Estavam numa empresa do grupo Globo, é claro que passou sem problemas o discurso proto-fascista do ex-reitor da Unesp: ao usar o argumento de "movimento político" para desqualificar o protagonismo dos estudantes, como se fosse uma falha óbvia, desmerecedora - e pior, ilegal e autoritária - discutir política e usar instrumentos político numa questão política. Os desembargadores do Tribunal de Justiça de São Paulo deram uma pequena lição de democracia ao governador Alckmin, ao negar o pedido de reintegração de posse: "[as ocupações] não envolvem questão possessória, pois o objetivo dos estudantes é apenas fazer com que o Estado abra discussão sobre o projeto de reorganização da rede de ensino". Desta vez a justiça negou a educação feita na base de porrada, bombas e balas "não-letais" (que eventualmente matam), tão ao gosto dos governadores paulista nos últimos vinte anos. Talvez a proposta tucana seja das mais razoáveis para o momento (não tenho opinião formada e não palpito sobre), e me parece que os alunos não estão negando de antemão essa possibilidade: é certo que duvidam que seja, e questionam, principalmente pela forma como Alckimin está tentando implementá-la. Se o governo apresentar argumentos sensatos, as ocupações perdem força no momento seguinte.
Há pressões para que o governador abra discussões sérias - dessas que envolve apresentação e discussão de propostas e não o-governo-fala-a-população-acata. Entretanto, não é de agora que o PSDB demonstra apreço nenhum pela democracia: gestões feitas de cima para baixo, questões sociais resolvidas preferencialmente com polícia militar e porrada, negação e desqualificação do contraditório, leis em interesse próprio, complacência com corrupção e descrédito do processo eleitoral. Para sorte do partido de Alckmin, a Grande Imprensa brasileira defende o mesmo modelo de democracia dos cemitérios - e das ditaduras -, em que o povo acata bestializado o que pequenos ditadores da Casa Grande determinam - "sim, senhor". Desta feita os estudantes da rede estadual de São Paulo decidiram dizer "Não!", ao gosto do operário de Vinícius de Moraes: "E o operário disse: Não!/ E o operário fez-se forte/ Na sua resolução/ (...)/ Em vão sofrera o operárioSua primeira agressãoMuitas outras se seguiramMuitas outras seguirão.Porém, por imprescindível/ Ao edifício em construção/ Seu trabalho prosseguiaE todo o seu sofrimento/ Misturava-se ao cimentoDa construção que crescia".

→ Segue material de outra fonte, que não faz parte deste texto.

(** * Digital library core: books and authors over a document store

    Shallow embedding of [models/Book.js] (here [src/unnamed/part_002]),
    [src/models/Author.js] and the borrow route of [src/routes/books.js].

    Conventions of the model:
    - a JavaScript string is a Rocq [string]; its characters are read as
      UTF-16 code units below 256 (ASCII and Latin-1);
    - a value that may be [undefined] in a payload is an [option]; [null]
      behaves like [undefined] for every string-valued payload field
      ([x?.trim()], [x && ...], [if (x)]), so [None] covers both;
    - numbers in payloads are integer JavaScript numbers ([Z]);
    - time is a millisecond timestamp [Z]; every [new Date()] read inside one
      call of an operation is the same instant [now];
    - the two collections are lists of documents in natural order, so that
      [findOne], [updateOne] and [deleteOne] act on the first match;
    - a thrown [Error] is a constructor of [err]; its message is recorded in
      the comment of the constructor. *)

From Stdlib Require Import String Ascii List ZArith Bool Lia.
Import ListNotations.
Open Scope string_scope.
Open Scope Z_scope.

(* ------------------------------------------------------------------ *)
(** ** Strings: [trim], [replace(/[-\s]/g, '')], [toLowerCase], regexes *)

Definition code (c : ascii) : Z := Z.of_nat (nat_of_ascii c).

(** JavaScript white space ([\s], and what [trim] removes) below 256:
    TAB, LF, VT, FF, CR, SPACE and NO-BREAK SPACE. *)
Definition is_ws (c : ascii) : bool :=
  let n := code c in
  ((9 <=? n) && (n <=? 13)) || (n =? 32) || (n =? 160).

Fixpoint trim_left (s : string) : string :=
  match s with
  | EmptyString => EmptyString
  | String c r => if is_ws c then trim_left r else s
  end.

Fixpoint rev_str (s : string) : string :=
  match s with
  | EmptyString => EmptyString
  | String c r => (rev_str r ++ String c EmptyString)%string
  end.

(** [s.trim()] *)
Definition trim (s : string) : string :=
  rev_str (trim_left (rev_str (trim_left s))).

(** [s.replace(/[-\s]/g, '')] *)
Fixpoint strip_isbn (s : string) : string :=
  match s with
  | EmptyString => EmptyString
  | String c r =>
      if (Ascii.eqb c "-"%char) || is_ws c then strip_isbn r
      else String c (strip_isbn r)
  end.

ps: não era o foco de meu texto, mas destaco que a pauta dos estudantes da rede estadual, diferentemente das usuais pautas da Apeoesp ou dos universitários (professores e alunos), não é corporativa. Que professores e universitários aprendam algo com toda essa mobilização.

26 de novembro de 2015.

E os estudantes ensinam: a escola é nossa, não do governo.